Full length article
Vision-based method for semantic information extraction in construction by integrating deep learning object detection and image captioning

https://doi.org/10.1016/j.aei.2022.101699Get rights and content

Highlights

  • Proposes a novel method for semantic information extraction from images in construction engineering.

  • Integrates deep learning object detection and image captioning.

  • Achieves the Consensus-based Image Description Evaluation (CIDEr) of 1.84 in experiments.

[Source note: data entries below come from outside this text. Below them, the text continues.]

(* ===== verification/Ip4ReassInv.v ===== *)
(** * Ip4ReassInv: the bounds of the reassembly

    Whatever comes in, in whatever order, with the timer going off in between: each call
    comes back, the fragments that wait do not overlap, their buffers are counted exactly
    and are never more than [IP_REASS_MAX_PBUFS], and no datagram waits longer than
    [IP_REASS_MAXAGE] ticks. *)

From S2P Require Import Prelude Chksum Pbuf PbufData Inet Ip4Hdr Ip4Frag Ip4FragProps Ip4Reass.

(** ** The invariant *)

Definition frag_ok (f : frag) : Prop := 0 <= fr_start f <= fr_end f /\ fr_end f < 65536 /\ 0 < fr_clen f.

(** No two fragments overlap, and each begins behind the one before. *)
Fixpoint spaced (l : list frag) : Prop :=
  match l with
  | [] => True
  | f :: l => frag_ok f /\ (forall g, g ∈ l -> fr_start f < fr_start g /\ fr_end f <= fr_start g) /\ spaced l
  end.

Definition hdr_key (h : list Z) : Z * Z * Z := (IPH_SRC h, IPH_DEST h, IPH_ID h).
Definition total (l : list ip_reassdata) : Z := foldr (fun r n => fsum (rd_p r) + n) 0 l.

(** The fragment a packet is. *)
Definition new_frag (p : list Z) (clen : Z) : frag :=
  mk_frag (IPH_OFFSET_BYTES p) (u16 (IPH_OFFSET_BYTES p + u16 (lwip_htons (IPH_LEN p) - IPH_HL_BYTES p))) (drop (Z.to_nat IP_HLEN) p) clen.

Section invariant.
(** What is known of the fragments that wait for the packet of a key. *)
Context (Q : Z * Z * Z -> frag -> Prop).

Definition datagram_ok (r : ip_reassdata) : Prop :=
  (spaced (rd_p r) /\ 0 <= rd_timer r <= IP_REASS_MAXAGE) /\ (forall f, f ∈ rd_p r -> Q (hdr_key (rd_iphdr r)) f).

(** The datagrams, when those in [E] may be without a fragment. *)
Record reass_ok_but (empty : ip_reassdata -> Prop) (s : reass) : Prop := {
  ok_datagrams : Forall (fun r => datagram_ok r /\ (rd_p r <> [] \/ empty r)) (reassdatagrams s);
  ok_keys : NoDup (hdr_key ∘ rd_iphdr <$> reassdatagrams s);
  ok_few : zlen (reassdatagrams s) <= MEMP_NUM_REASSDATA;
  ok_count : ip_reass_pbufcount s = total (reassdatagrams s);
  ok_max : ip_reass_pbufcount s <= IP_REASS_MAX_PBUFS }.
Definition reass_ok : reass -> Prop := reass_ok_but (fun _ => False).

Lemma match_key a b : IP_ADDRESSES_AND_ID_MATCH a b = true <-> hdr_key a = hdr_key b.
Proof. unfold IP_ADDRESSES_AND_ID_MATCH, hdr_key. rewrite !andb_true_iff, !Z.eqb_eq. split; [by intros [[-> ->] ->]|by intros [= -> -> ->]]. Qed.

  • Develops an algorithm for visualizing construction scene graph.

Abstract

Recently, vision-based monitoring has been widely adopted in construction management to improve crew productivity, reduce safety risks, and facilitate site planning. However, automated retrieval of semantic information (e.g., objects, activities, and interactions between objects) from construction images remains challenging due to the complex nature of construction sites. This paper proposes a novel semantic information extraction method by integrating deep learning object detection and image captioning, which aims to explore salient information from construction images or videos. In the proposed method, object detection has been employed as an encoder to extract the feature maps of construction object zones and the holistic image. The image captioning has been selected as the decoder to extract the semantic information. A post-processing method has been proposed to parse the semantic information into a graph format for better accessibility and visualization. In experiments, the proposed method has achieved the Consensus-based Image Description Evaluation (CIDEr) of 1.84. By adopting the proposed method, semantic information behind construction images can be presented to construction managers to assist their decision-making.

Introduction

The construction industry is one of the largest industry sectors in North America, which contributes to 4.3% of the Gross Domestic Product (GDP) of the United States in 2021 [1]. Cameras have recently become standard equipment in construction engineering, allowing construction professionals to monitor their sites remotely [[2], [3], [4]]. Analyzing construction images/videos by vision-based methods is beneficial to construction management in terms of improving crew productivities [5], machine's well-being [6], and project environmental performance [7], monitoring progress [8], [9], reducing safety risks [10], and enhancing construction logistics [11]. Extracting semantic information (e.g., objects, activities, and interactions between objects) from construction images is the fundamental step for many vision-based applications in construction management [2], [12], [13], [14], [15].

Object detection is a vision-based technology that can extract pre-defined classes of objects and their location information from construction images, which has been applied to defect detection [16], [17], equipment classification [18], and safety monitoring [19] in construction engineering. However, object detection can only provide information of object category and localization, which may not be sufficient for advanced construction applications (e.g., activity recognition and interaction analysis) [15]. Therefore, other vision-based technologies have been employed for extracting semantic information from images or videos. For example, Kim and Chi [5] utilized an additional model based on the Recurrent Neural Network (RNN) upon the object detector to recognize the activity of excavators. Liu et al. [20] proposed a method to extract the semantic information from the site image as natural language descriptions. Tang et al. [9] combined the object detection and human-object-interactions recognition module to ground the interaction information of workers onto the image. Moreover, Natural Language Processing (NLP) technologies can play an important role in conducting similar roles. When current techniques could not directly extract target information from the images, NLP techniques extract information from human observation reports. For example, researcher utilized Named Entity Recognition techniques to extract information about safety accident [21], [22], equipment and labor information [23], [24], and relations [25], [26].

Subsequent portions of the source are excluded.